## Work task
The reply should return the data in full, exactly as written.

## Records shown
* * *

(* ===== verification/ServerStart.v ===== *)
(** * Starting the server

    Models crates/gaze-lens-server/src/config.rs and main.rs, the file operations
    of src/history.rs ([History::open], [History::check], [lock], [persist]) and
    what service.rs does before its first connection.

    The files are those of [Disk]: a call may fail, and the process may halt at
    any call.  What [private.rs] checks is [Private], on what the file system
    answers at that moment; who owns what stands at a path and which inode it is
    is the class [Inodes].  The rest of the world is the set of the paths that
    some process has locked. *)

From S2P Require Import Prelude Utf8 Str Bounds JsonGrammar Serde Wire Private Auth History HistoryFacts Service Disk DiskFacts.

(** who owns the node at a path, its inode and its device *)
Class Inodes := { euid : N; uid_of : string → N; ino_of : string → N; dev_of : string → N }.
(** [toml::from_str::<Config>] *)
Record Config := mkConfig {
  listen : string; certificate : string; private_key : string; authority_path : string; history_path : string }.
Class ServerToml := { config_from_str : string → option Config }.
(** rustls and its PEM reader: the certificates and the key of a file, and the
    configuration for TLS 1.3 they make *)
Class Rustls := {
  Certificate : Type; PrivateKey : Type; Acceptor : Type;
  pem_certificates : bytes → option (list Certificate);
  pem_private_key : bytes → option PrivateKey;
  tls13_server : list Certificate → PrivateKey → option Acceptor }.

Record Checked `{Rustls} := mkChecked {
  ck_listen : string; ck_authority : string; ck_history : string; ck_acceptor : Acceptor }.

Abbreviation Locks := (gset string).
Abbreviation Server := (IO Locks Error).

(** a call whose failure is [Error::Unavailable] *)
Definition unavailable {A} (m : IO Locks IoError A) : Server A := io_err m (fun _ => Unavailable).

(** ** [private.rs] on these files *)
Section Trusted.
Context `{Inodes}.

* * *

## Solution
(* ===== verification/ServerStart.v ===== *)
(** * Starting the server

    Models crates/gaze-lens-server/src/config.rs and main.rs, the file operations
    of src/history.rs ([History::open], [History::check], [lock], [persist]) and
    what service.rs does before its first connection.

    The files are those of [Disk]: a call may fail, and the process may halt at
    any call.  What [private.rs] checks is [Private], on what the file system
    answers at that moment; who owns what stands at a path and which inode it is
    is the class [Inodes].  The rest of the world is the set of the paths that
    some process has locked. *)

From S2P Require Import Prelude Utf8 Str Bounds JsonGrammar Serde Wire Private Auth History HistoryFacts Service Disk DiskFacts.

(** who owns the node at a path, its inode and its device *)
Class Inodes := { euid : N; uid_of : string → N; ino_of : string → N; dev_of : string → N }.
(** [toml::from_str::<Config>] *)
Record Config := mkConfig {
  listen : string; certificate : string; private_key : string; authority_path : string; history_path : string }.
Class ServerToml := { config_from_str : string → option Config }.
(** rustls and its PEM reader: the certificates and the key of a file, and the
    configuration for TLS 1.3 they make *)
Class Rustls := {
  Certificate : Type; PrivateKey : Type; Acceptor : Type;
  pem_certificates : bytes → option (list Certificate);
  pem_private_key : bytes → option PrivateKey;
  tls13_server : list Certificate → PrivateKey → option Acceptor }.

Record Checked `{Rustls} := mkChecked {
  ck_listen : string; ck_authority : string; ck_history : string; ck_acceptor : Acceptor }.

Abbreviation Locks := (gset string).
Abbreviation Server := (IO Locks Error).

(** a call whose failure is [Error::Unavailable] *)
Definition unavailable {A} (m : IO Locks IoError A) : Server A := io_err m (fun _ => Unavailable).

(** ** [private.rs] on these files *)
Section Trusted.
Context `{Inodes}.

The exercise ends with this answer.